### DIRECTIONS FOR THIS TASK:
Nothing should change. Output the data exactly.

/---

(** C3: [poi_expectation] resolution by the [generate_values] setter.  With
    expectation [E] under the key and nominal expectation [N] for the
    component named by the poi without its suffix, the poi is set to [E / N]
    and the key is gone; an explicit poi value next to the key fails, and so
    does a poi without the suffix [_rate_multiplier]. *)
Theorem poi_expectation_resolution (poi0 : string) (nominal value : dict) (E : pyval) w :
  all_float_int value = true →
  value !! "poi_expectation" = Some E →
  (∀ expectation_values s1 N ratio,
     value !! poi0 = None →
     endswith poi0 "_rate_multiplier" = true →
     get_expectation_values (nominal ∪ delete "poi_expectation" value) (ext w)
       = (Ok expectation_values, s1) →
     expectation_values !! str_replace poi0 "_rate_multiplier" "" = Some N →
     truediv E N = Ok ratio →
     ∃ resolved w',
       set_generate_values poi0 nominal value w = (Ok resolved, w') ∧
       resolved !! poi0 = Some ratio ∧
       resolved !! "poi_expectation" = None ∧
       (∀ k, k ≠ poi0 → k ≠ "poi_expectation" → resolved !! k = value !! k)) ∧
  (is_Some (value !! poi0) →
     set_generate_values poi0 nominal value w
       = (Raise (ValueError (PoiAlongWithExpectation poi0)), w)) ∧
  (endswith poi0 "_rate_multiplier" = false →
     ∃ m, set_generate_values poi0 nominal value w = (Raise (ValueError m), w) ∧
          (value !! poi0 = None → m = PoiShouldEndWith poi0)).
Proof.
  intros Hnum HE. unfold set_generate_values, _update_poi. rewrite Hnum, HE. simpl.
  split; [|split].
  - intros ev s1 N ratio Hpoi Hsuffix Hev HN Hdiv.
    rewrite Hpoi, Hsuffix. simpl.
    destruct (decide (is_Some (@None pyval))) as [[? [=]]|_].
    exists (<[poi0 := ratio]> (delete "poi_expectation" value)).
    exists (World s1 (log w ++
              [EvExpectationValues (nominal ∪ delete "poi_expectation" value)])).
    assert (Hne : poi0 ≠ "poi_expectation").
    { intros ->. vm_compute in Hsuffix. discriminate. }
    split; [|split; [|split]].
    + unfold mbind, M_bind, call. rewrite Hev, HN.
      unfold mbind, M_bind, liftR. by rewrite Hdiv.
    + apply lookup_insert_eq.
    + rewrite lookup_insert_ne by done. apply lookup_delete_eq.
    + intros k Hk1 Hk2. rewrite lookup_insert_ne by done.
      by rewrite lookup_delete_ne.
  - intros Hsome. by rewrite decide_True.
  - intros Hsuffix. destruct (decide (is_Some (value !! poi0))) as [Hsome|Hnone].
    + eexists. split; [done|]. intros Hpoi. rewrite Hpoi in Hsome.
      by destruct Hsome.
    + rewrite Hsuffix. simpl. eexists. split; done.
Qed.

(** ** What a computation adds to the log *)

Lemma emits_ret {A} P (a : A) : emits P (mret a).
Proof. intros w x w' [= <- <-]. exists []. by rewrite app_nil_r. Qed.

Lemma emits_raise {A} P e : emits P (@raise _ _ A e).
Proof. intros w x w' [= <- <-]. exists []. by rewrite app_nil_r. Qed.

Lemma emits_liftR {A} P (x : result A) : emits P (liftR x).
Proof. intros w y w' [= <- <-]. exists []. by rewrite app_nil_r. Qed.

Lemma emits_read {A} P (f : St → A) : emits P (read f).
Proof. intros w y w' [= <- <-]. exists []. by rewrite app_nil_r. Qed.

Lemma emits_call {A} (P : event → Prop) ev (op : St → result A * St) :
  P ev → emits P (call ev op).
Proof.
  intros Hev w y w'. unfold call. destruct (op (ext w)) as [x s].
  intros [= <- <-]. exists [ev]. simpl. split; [done|]. by constructor.
Qed.

Lemma emits_warn (P : event → Prop) ev : P ev → emits P (warn ev).
Proof.
  intros Hev w y w' [= <- <-]. exists [ev]. simpl. split; [done|]. by constructor.
Qed.

Lemma emits_bind {A B} P (m : M A) (k : A → M B) :
  emits P m → (∀ a, emits P (k a)) → emits P (m ≫= k).
Proof.
  intros Hm Hk w y w'. unfold mbind, M_bind.
  destruct (m w) as [[a|e] w1] eqn:Hmw.
  - intros Hkw. destruct (Hm _ _ _ Hmw) as (evs1 & E1 & H1).
    destruct (Hk _ _ _ _ Hkw) as (evs2 & E2 & H2).
    exists (evs1 ++ evs2). rewrite E2, E1, (assoc_L (++)). split; [done|].
    by apply Forall_app.
  - intros [= <- <-]. eauto.
Qed.

Ltac emits_step :=
  first
    [ apply emits_ret | apply emits_raise | apply emits_liftR | apply emits_read
    | apply emits_call; done | apply emits_warn; done
    | apply emits_bind; [|intros ?] ].

Lemma emits__update_poi poi0 value nominal :
  emits (λ ev, toydata_event ev = false) (_update_poi poi0 value nominal).
Proof.
  unfold _update_poi. repeat (case_match; try emits_step); repeat emits_step.
Qed.

Lemma emits_init args : emits (λ ev, toydata_event ev = false) (init args).
Proof.
  unfold init, set_common_hypothesis, set_generate_values, _get_parameter_list.
  repeat first [emits_step | apply emits__update_poi | case_match].
Qed.

(** ** Hypotheses *)

Lemma init_hypotheses args w r w' :
  init args w = (Ok r, w') →
  _get_hypotheses (arg_poi args) (arg_hypotheses args) (common_hypothesis r)
    (generate_values r) (arg_compute_confidence_interval args)
  = Ok (_hypotheses_values r).
Proof.
  unfold init. intros Hinit.
  apply M_bind_Ok_inv in Hinit as (_ & w1 & _ & Hinit).
  apply M_bind_Ok_inv in Hinit as (common & w2 & _ & Hinit).
  apply M_bind_Ok_inv in Hinit as (gv & w3 & _ & Hinit).
  apply M_bind_Ok_inv in Hinit as ([names dtype] & w4 & _ & Hinit).
  apply M_bind_Ok_inv in Hinit as (hv & w5 & Hhv & Hinit).
  apply liftR_Ok_inv in Hhv as [Hhv _].
  injection Hinit as <- <-. simpl. done.
Qed.

Lemma _get_hypotheses_rejects poi0 hyps common gv cci :
  hyps = [] ∨ (cci = true ∧ existsb (hyp_eq "free") hyps = false) →
  _get_hypotheses poi0 hyps common gv cci
  = Raise (ValueError (if decide (hyps = []) then HypothesesEmpty
                       else FreeNeededForConfidenceInterval)).
Proof.
  unfold _get_hypotheses. intros [->|[-> Hfree]]; [done|].
  destruct hyps as [|h hyps]; [done|]. simpl in *. by rewrite Hfree.
Qed.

\---

### TASK SOLUTION:
(** C3: [poi_expectation] resolution by the [generate_values] setter.  With
    expectation [E] under the key and nominal expectation [N] for the
    component named by the poi without its suffix, the poi is set to [E / N]
    and the key is gone; an explicit poi value next to the key fails, and so
    does a poi without the suffix [_rate_multiplier]. *)
Theorem poi_expectation_resolution (poi0 : string) (nominal value : dict) (E : pyval) w :
  all_float_int value = true →
  value !! "poi_expectation" = Some E →
  (∀ expectation_values s1 N ratio,
     value !! poi0 = None →
     endswith poi0 "_rate_multiplier" = true →
     get_expectation_values (nominal ∪ delete "poi_expectation" value) (ext w)
       = (Ok expectation_values, s1) →
     expectation_values !! str_replace poi0 "_rate_multiplier" "" = Some N →
     truediv E N = Ok ratio →
     ∃ resolved w',
       set_generate_values poi0 nominal value w = (Ok resolved, w') ∧
       resolved !! poi0 = Some ratio ∧
       resolved !! "poi_expectation" = None ∧
       (∀ k, k ≠ poi0 → k ≠ "poi_expectation" → resolved !! k = value !! k)) ∧
  (is_Some (value !! poi0) →
     set_generate_values poi0 nominal value w
       = (Raise (ValueError (PoiAlongWithExpectation poi0)), w)) ∧
  (endswith poi0 "_rate_multiplier" = false →
     ∃ m, set_generate_values poi0 nominal value w = (Raise (ValueError m), w) ∧
          (value !! poi0 = None → m = PoiShouldEndWith poi0)).
Proof.
  intros Hnum HE. unfold set_generate_values, _update_poi. rewrite Hnum, HE. simpl.
  split; [|split].
  - intros ev s1 N ratio Hpoi Hsuffix Hev HN Hdiv.
    rewrite Hpoi, Hsuffix. simpl.
    destruct (decide (is_Some (@None pyval))) as [[? [=]]|_].
    exists (<[poi0 := ratio]> (delete "poi_expectation" value)).
    exists (World s1 (log w ++
              [EvExpectationValues (nominal ∪ delete "poi_expectation" value)])).
    assert (Hne : poi0 ≠ "poi_expectation").
    { intros ->. vm_compute in Hsuffix. discriminate. }
    split; [|split; [|split]].
    + unfold mbind, M_bind, call. rewrite Hev, HN.
      unfold mbind, M_bind, liftR. by rewrite Hdiv.
    + apply lookup_insert_eq.
    + rewrite lookup_insert_ne by done. apply lookup_delete_eq.
    + intros k Hk1 Hk2. rewrite lookup_insert_ne by done.
      by rewrite lookup_delete_ne.
  - intros Hsome. by rewrite decide_True.
  - intros Hsuffix. destruct (decide (is_Some (value !! poi0))) as [Hsome|Hnone].
    + eexists. split; [done|]. intros Hpoi. rewrite Hpoi in Hsome.
      by destruct Hsome.
    + rewrite Hsuffix. simpl. eexists. split; done.
Qed.

(** ** What a computation adds to the log *)

Lemma emits_ret {A} P (a : A) : emits P (mret a).
Proof. intros w x w' [= <- <-]. exists []. by rewrite app_nil_r. Qed.

Lemma emits_raise {A} P e : emits P (@raise _ _ A e).
Proof. intros w x w' [= <- <-]. exists []. by rewrite app_nil_r. Qed.

Lemma emits_liftR {A} P (x : result A) : emits P (liftR x).
Proof. intros w y w' [= <- <-]. exists []. by rewrite app_nil_r. Qed.

Lemma emits_read {A} P (f : St → A) : emits P (read f).
Proof. intros w y w' [= <- <-]. exists []. by rewrite app_nil_r. Qed.

Lemma emits_call {A} (P : event → Prop) ev (op : St → result A * St) :
  P ev → emits P (call ev op).
Proof.
  intros Hev w y w'. unfold call. destruct (op (ext w)) as [x s].
  intros [= <- <-]. exists [ev]. simpl. split; [done|]. by constructor.
Qed.

Lemma emits_warn (P : event → Prop) ev : P ev → emits P (warn ev).
Proof.
  intros Hev w y w' [= <- <-]. exists [ev]. simpl. split; [done|]. by constructor.
Qed.

Lemma emits_bind {A B} P (m : M A) (k : A → M B) :
  emits P m → (∀ a, emits P (k a)) → emits P (m ≫= k).
Proof.
  intros Hm Hk w y w'. unfold mbind, M_bind.
  destruct (m w) as [[a|e] w1] eqn:Hmw.
  - intros Hkw. destruct (Hm _ _ _ Hmw) as (evs1 & E1 & H1).
    destruct (Hk _ _ _ _ Hkw) as (evs2 & E2 & H2).
    exists (evs1 ++ evs2). rewrite E2, E1, (assoc_L (++)). split; [done|].
    by apply Forall_app.
  - intros [= <- <-]. eauto.
Qed.

Ltac emits_step :=
  first
    [ apply emits_ret | apply emits_raise | apply emits_liftR | apply emits_read
    | apply emits_call; done | apply emits_warn; done
    | apply emits_bind; [|intros ?] ].

Lemma emits__update_poi poi0 value nominal :
  emits (λ ev, toydata_event ev = false) (_update_poi poi0 value nominal).
Proof.
  unfold _update_poi. repeat (case_match; try emits_step); repeat emits_step.
Qed.

Lemma emits_init args : emits (λ ev, toydata_event ev = false) (init args).
Proof.
  unfold init, set_common_hypothesis, set_generate_values, _get_parameter_list.
  repeat first [emits_step | apply emits__update_poi | case_match].
Qed.

(** ** Hypotheses *)

Lemma init_hypotheses args w r w' :
  init args w = (Ok r, w') →
  _get_hypotheses (arg_poi args) (arg_hypotheses args) (common_hypothesis r)
    (generate_values r) (arg_compute_confidence_interval args)
  = Ok (_hypotheses_values r).
Proof.
  unfold init. intros Hinit.
  apply M_bind_Ok_inv in Hinit as (_ & w1 & _ & Hinit).
  apply M_bind_Ok_inv in Hinit as (common & w2 & _ & Hinit).
  apply M_bind_Ok_inv in Hinit as (gv & w3 & _ & Hinit).
  apply M_bind_Ok_inv in Hinit as ([names dtype] & w4 & _ & Hinit).
  apply M_bind_Ok_inv in Hinit as (hv & w5 & Hhv & Hinit).
  apply liftR_Ok_inv in Hhv as [Hhv _].
  injection Hinit as <- <-. simpl. done.
Qed.

Lemma _get_hypotheses_rejects poi0 hyps common gv cci :
  hyps = [] ∨ (cci = true ∧ existsb (hyp_eq "free") hyps = false) →
  _get_hypotheses poi0 hyps common gv cci
  = Raise (ValueError (if decide (hyps = []) then HypothesesEmpty
                       else FreeNeededForConfidenceInterval)).
Proof.
  unfold _get_hypotheses. intros [->|[-> Hfree]]; [done|].
  destruct hyps as [|h hyps]; [done|]. simpl in *. by rewrite Hfree.
Qed.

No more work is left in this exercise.